Y es que creo que existen determinados asuntos sobre los cuales no hay discusión posible y la opinión es unánime, y este sin duda es uno de ellos. Es preferible lucir un bonito cráneo desnudo que pasear a diario con un gato muerto echado de cualquier manera en lo alto de nuestra cabeza, como si nos hubiera caído el cielo inopinadamente.
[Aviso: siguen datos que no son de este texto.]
(* ===== verification/RuntimeAuth.v ===== *)
(** * Runtime tokens and the authorisation of agents

    [internal/auth/runtime_token.go], [internal/controller/grpc/auth_interceptor.go]
    and the part of [internal/controller/grpc/server.go] that finds the node a
    request speaks for.  Signing and parsing of JSON web tokens is the library
    [golang-jwt]; it enters as the class [JWT], with what its documentation says
    of signed tokens as the class [JWTLaws].  [uuid.Parse] is an argument. *)

From S2P Require Import Prelude GoStr Records Store Events ControlState AgentCommands PolicySync Nodes Lifecycle.

Open Scope Z_scope.

(** ** Tokens *)

Definition RuntimeTokenTTL : Z := 24 * 3600 * 1000000.
Definition RuntimeIssuer : string := "aria-runtime".
Definition RuntimeTokenPrefix : string := "rt_".

(** The claims with the registered ones the code sets; dates in seconds. *)
Record RuntimeClaims := mkRuntimeClaims {
  cl_NodeID : string;
  cl_TenantID : string;
  cl_TokenVersion : Z;
  cl_ExpiresAt : Z;
  cl_IssuedAt : Z;
  cl_Issuer : string;
  cl_Subject : string;
}.
#[export] Instance RuntimeClaims_eq_dec : EqDecision RuntimeClaims.
Proof. solve_decision. Defined.

(** What parsing a token gives: its claims, or an error, which the code compares
    with [jwt.ErrTokenExpired]. *)
Inductive jwt_parsed :=
  | JWTClaims (c : RuntimeClaims)
  | JWTErrTokenExpired
  | JWTError.

(** [token.SignedString(secret)] with HS256, and [jwt.ParseWithClaims] at a time
    with a secret, an HMAC method and the issuer the code asks for. *)
Class JWT := {
  jwt_sign : string → RuntimeClaims → option string;
  jwt_parse : Time → string → string → jwt_parsed;
}.
(** A token that was signed is accepted with its secret until it expires. *)
Class JWTLaws `{JWT} := {
  jwt_parse_sign now secret c s :
    jwt_sign secret c = Some s → cl_Issuer c = RuntimeIssuer → unix now < cl_ExpiresAt c →
    jwt_parse now secret s = JWTClaims c;
  (* the compact form of a token has no spaces *)
  jwt_sign_text secret c s :
    jwt_sign secret c = Some s →
    s ≠ "" ∧ Forall (λ c, is_space c = false) (String.list_ascii_of_string s);
}.

Section tokens.
Context `{JWT} (secret : string).         (* runtimeSecret; empty when not configured *)

Definition getRuntimeSecret : result string :=
  if (secret =? "")%string then Err (ErrorString "runtime token secret is not configured")
  else Ok secret.

Definition GenerateRuntimeTokenWithVersion (nodeID tenantID : string) (tokenVersion : Z)
    : M (string * Time) :=
  now ← ask env_go_now;
  let expiresAt := now + RuntimeTokenTTL in
  let claims := mkRuntimeClaims nodeID tenantID tokenVersion (unix expiresAt) (unix now)
    RuntimeIssuer nodeID in
  secret ← wrap "failed to generate runtime token" (lift (λ _, getRuntimeSecret));
  match jwt_sign secret claims with
  | None => fail (ErrorString "failed to sign runtime token")
  | Some tokenString => mret (RuntimeTokenPrefix +:+ tokenString, expiresAt)
  end.

Definition GenerateRuntimeToken (nodeID tenantID : string) : M (string * Time) :=
  GenerateRuntimeTokenWithVersion nodeID tenantID 0.

(** [strings.TrimPrefix] after [strings.HasPrefix]. *)
Definition drop_prefix (n : nat) (s : string) : string :=
  String.string_of_list_ascii (drop n (String.list_ascii_of_string s)).

Definition ValidateRuntimeToken (tokenString : string) : M RuntimeClaims :=
  if negb (HasPrefix tokenString RuntimeTokenPrefix) then fail ErrInvalidToken else
  let jwtPart := drop_prefix 3 tokenString in
  secret ← lift (λ _, getRuntimeSecret);
  now ← ask env_go_now;
  match jwt_parse now secret jwtPart with
  | JWTErrTokenExpired => fail ErrExpiredToken
  | JWTError => fail ErrInvalidToken
  | JWTClaims claims => mret claims
  end.

(** ** The interceptor *)

Definition Unauthenticated : string := "Unauthenticated".
Definition PermissionDenied : string := "PermissionDenied".
Definition Internal : string := "Internal".
Definition status_Error {A} (code msg : string) : M A := fail (StatusError code msg).

(** [md] is the authorization metadata of the call, if it has metadata. *)
Definition extractBearerToken (md : option (list string)) : M string :=
  match md with
  | None => status_Error Unauthenticated "missing metadata"
  | Some [] => status_Error Unauthenticated "missing authorization header"
  | Some (value :: _) =>
    let authHeader := TrimSpace value in
    if negb (HasPrefix (ToLower authHeader) "bearer ")
    then status_Error Unauthenticated "invalid authorization format" else
    let token := TrimSpace (drop_prefix 7 authHeader) in
    if (token =? "")%string then status_Error Unauthenticated "invalid authorization format"
    else mret token
  end.

Context (uuid_Parse : string → option UUID).

Definition validateRuntimeTokenState (claims : RuntimeClaims) : M unit :=
  match uuid_Parse (TrimSpace (cl_NodeID claims)) with
  | None => status_Error Unauthenticated "invalid node_id in token"
  | Some parsedNodeID =>
    match uuid_Parse (TrimSpace (cl_TenantID claims)) with
    | None => status_Error Unauthenticated "invalid tenant_id in token"
    | Some parsedTenantID =>
      r ← attempt (GetNodeRuntimeAuthState parsedNodeID);
      match r with
      | Err _ | Ok None => status_Error Unauthenticated "node not found"
      | Ok (Some state) =>
        if negb (ra_TenantID state =? parsedTenantID)%string
        then status_Error PermissionDenied "runtime token tenant mismatch" else
        if negb (cl_TokenVersion claims =? ra_RuntimeTokenVersion state)
        then status_Error Unauthenticated "runtime token revoked" else
        if one_of (ra_NodeStatus state) stopped_statuses
        then status_Error PermissionDenied
               ("node access denied: status '" +:+ ra_NodeStatus state +:+ "'") else
        if negb (EqualFold (TrimSpace (ra_TenantStatus state)) "active")
        then status_Error PermissionDenied
               ("tenant is not active: status '" +:+ ra_TenantStatus state +:+ "'")
        else mret ()
      end
    end
  end.

(** The values the interceptor puts into the context. *)
Record RuntimeContext := mkRuntimeContext {
  RuntimeNodeID : string;
  RuntimeTenantID : string;
}.

(** [UnaryAuthInterceptor] and [StreamAuthInterceptor] up to the call of the
    handler, for every method but Register. *)
Definition AuthInterceptor (md : option (list string)) : M RuntimeContext :=
  token ← extractBearerToken md;
  v ← attempt (ValidateRuntimeToken token);
  match v with
  | Err ErrExpiredToken => status_Error Unauthenticated "runtime token expired"
  | Err _ => status_Error Unauthenticated "invalid runtime token"
  | Ok claims =>
    _ ← validateRuntimeTokenState claims;
    mret (mkRuntimeContext (cl_NodeID claims) (cl_TenantID claims))
  end.
Definition isRegisterMethod (fullMethod : string) : bool :=
  (fullMethod =? "/aria.agent.ControllerService/Register")%string.

(** ** The node of a request *)

Definition isInactiveNodeStatus (nodeStatus : string) : bool :=
  one_of (ToLower (TrimSpace nodeStatus)) stopped_statuses.

(** A lookup whose error is dropped. *)
Definition or_nil {A} (m : M (option A)) : M (option A) :=
  r ← attempt m; mret (match r with Ok a => a | Err _ => None end).

Definition resolveRuntimeNode (nodeID publicKey : string) : M Node :=
  nodeByNodeID ← (if (nodeID =? "")%string then mret None else
                  match uuid_Parse nodeID with
                  | Some parsedNodeID => or_nil (GetNodeByID parsedNodeID)
                  | None => mret None
                  end);
  nodeByPubKey ← (if (publicKey =? "")%string then mret None else or_nil (GetNode publicKey));
  let mismatch := match nodeByNodeID, nodeByPubKey with
    | Some a, Some b => negb (N_ID a =? N_ID b)%string
    | _, _ => false
    end in
  if mismatch
  then fail (ErrorString "SECURITY ALERT: identity mismatch between node_id and public_key") else
  match (match nodeByNodeID with Some n => Some n | None => nodeByPubKey end) with
  | None => fail (ErrorString ("node identity not found (node_id: " +:+ nodeID +:+ ", pubkey: "
                               +:+ publicKey +:+ ")"))
  | Some resolvedNode =>
    if isInactiveNodeStatus (N_Status resolvedNode)
    then fail (ErrorString ("node access denied: current status is '" +:+ N_Status resolvedNode +:+ "'"))
    else mret resolvedNode
  end.

Definition bindRuntimeTokenToNode (ctx : RuntimeContext) (node : Node) : M unit :=
  if (TrimSpace (RuntimeNodeID ctx) =? "")%string
  then status_Error Unauthenticated "runtime token node missing" else
  match uuid_Parse (RuntimeNodeID ctx) with
  | None => status_Error Unauthenticated "invalid runtime token node"
  | Some parsedTokenNodeID =>
    if negb (parsedTokenNodeID =? N_ID node)%string
    then status_Error PermissionDenied "runtime token node mismatch" else
    if (TrimSpace (RuntimeTenantID ctx) =? "")%string
    then status_Error Unauthenticated "runtime token tenant missing" else
    match uuid_Parse (RuntimeTenantID ctx) with
    | None => status_Error Unauthenticated "invalid runtime token tenant"
    | Some parsedTokenTenantID =>
      if negb (parsedTokenTenantID =? N_TenantID node)%string
      then status_Error PermissionDenied "runtime token tenant mismatch" else mret ()
    end
  end.

Definition ensureRuntimeTenantActive (node : Node) : M unit :=
  r ← attempt (GetTenantStatus (N_TenantID node));
  match r with
  | Err ErrNoRows => status_Error PermissionDenied "tenant is not active"
  | Err _ => status_Error Internal "failed to verify tenant status"
  | Ok statusValue =>
    if negb (EqualFold (TrimSpace statusValue) "active")
    then status_Error PermissionDenied ("tenant is not active: status '" +:+ statusValue +:+ "'")
    else mret ()
  end.

Definition resolveLegacyAgentIdentity (agentID : string) : M Node :=
  if (agentID =? "")%string then fail (ErrorString "agent identity is required") else
  node ← match uuid_Parse agentID with
         | Some parsedNodeID => GetNodeByID parsedNodeID
         | None => GetNode agentID
         end;
  match node with
  | None => fail (ErrorString "node not found")
  | Some node =>
    if isInactiveNodeStatus (N_Status node)
    then status_Error PermissionDenied ("node access denied: status '" +:+ N_Status node +:+ "'")
    else mret node
  end.

(** The checks that follow the lookup of a node, in every handler. *)
Definition bind_and_check (ctx : RuntimeContext) (node : Node) : M Node :=
  _ ← bindRuntimeTokenToNode ctx node;
  _ ← ensureRuntimeTenantActive node;
  mret node.

Definition resolveRuntimeNodeForRequest (ctx : RuntimeContext) (nodeID publicKey : string) : M Node :=
  node ← resolveRuntimeNode nodeID publicKey;
  bind_and_check ctx node.

(** The first of a list of lookups that succeeds. *)
Fixpoint first_ok (lookups : list (M Node)) (err : error) : M Node :=
  match lookups with
  | [] => fail err
  | m :: rest =>
    r ← attempt m;
    match r with Ok node => mret node | Err _ => first_ok rest err end
  end.

(** [CommandResponse], an agent's message on the command stream. *)
Record CommandResponse := mkCommandResponse {
  rp_CommandId : string;
  rp_Status : string;
  rp_Message : string;
  rp_Result : strmap;
  rp_NodeId : string;
  rp_PublicKey : string;
}.
Definition identity (resp : CommandResponse) (key : string) : string :=
  default "" (rp_Result resp !! key).

Definition resolveNodeFromCommandStream (resp : CommandResponse) : M Node :=
  let named key m := if (identity resp key =? "")%string then [] else [m] in
  first_ok (
    [resolveRuntimeNode (rp_NodeId resp) (rp_PublicKey resp)]
    ++ named "node_id" (resolveRuntimeNode (identity resp "node_id") (identity resp "public_key"))
    ++ named "agent_id" (resolveLegacyAgentIdentity (identity resp "agent_id"))
    ++ named "public_key" (resolveRuntimeNode "" (identity resp "public_key")))
    (ErrorString "failed to resolve node identity from command stream init").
A veces he reflexionado si la animadversión que me inspiran esas pelucas guardará relación con que mi padre poseyó una que lucía con idéntica desenvoltura con la que la el individuo que se sienta frente a mí exhibe la suya. Esa peluca, cuando ya mi padre dejó de usarla gracias a un rapto de cordura impropio de él, rondó durante años por casa, embutida en un corcho esférico para que conservara su forma craneal, y dentro de una bolsa de plástico anudada de cualquier manera. Y de esa guisa precaria aún sobrevivió milagrosamente a todas las mudanzas que llevamos a cabo, que no fueron pocas ni exentas de toda suerte de avatares; ahora mismo, a bote pronto y sin realizar un verdadero esfuerzo memorístico, estimo que pudieron ser perfectamente diez cambios de domicilio, durante los cuales no hubo forma humana de deshacerse de ella. Siempre que nos poníamos a desembalar cajas acababa apareciendo en una de ellas, no así otros objetos que teníamos en mayor consideración: juguetes, libros, prendas de ropa, se desvanecían en las vicisitudes propias de toda mudanza, pero no la peluca, la peluca se obstinaba en quedarse con la misma perseverancia con la que permanecen los fantasmas en las mansiones victorianas.

Miro al individuo, está embelesado contemplando la ventana, quizá admirando su propio reflejo. La peluca se le levanta ligeramente de la nuca, las puntas del cabello espurio, en lugar de brotar de la raíz pilosa del cuero cabelludo, sobrevuelan el cogote como sólo lo puede hacer una peluca zarrapastrosa como ésa. Me siento tentado a levantarme y hacerle ver el estropicio que causa a la vista de cualquiera que conserve intacto su sentido de la estética. Después de todo he pensado a menudo que quizá la razón por la que la lucen sea que nadie les ha advertido de lo mal que les sienta. Perdone la intromisión, caballero, pero me veo en la obligación de prevenirle que esa cosa que usted lleva en la cabeza no sólo no le favorece, sino que le sienta, sin ánimo de ofender, como una patada en los mismísimos cojones. Que está usted feo, vaya. Pero no feo de “uy qué susto”, sino feo de vomitar, de escupirle a la cara, feo como para atropellarlo dos veces, una de ida y otra de vuelta. No sé si me explico. Vamos, que si alguien me diese a escoger entre gastar esa peluca y masticar mierda me pondría en un aprieto.

Pero no, permanezco, prudentemente, observándolo en un silencio cómplice que, sospecho, es compartido por el resto de gente que llena el vagón. En el fondo pienso que nadie debería prevenirles, quienes carecen del más elemental sentido de la estética, merecen que caiga sobre ellos las consecuencias de semejante carencia.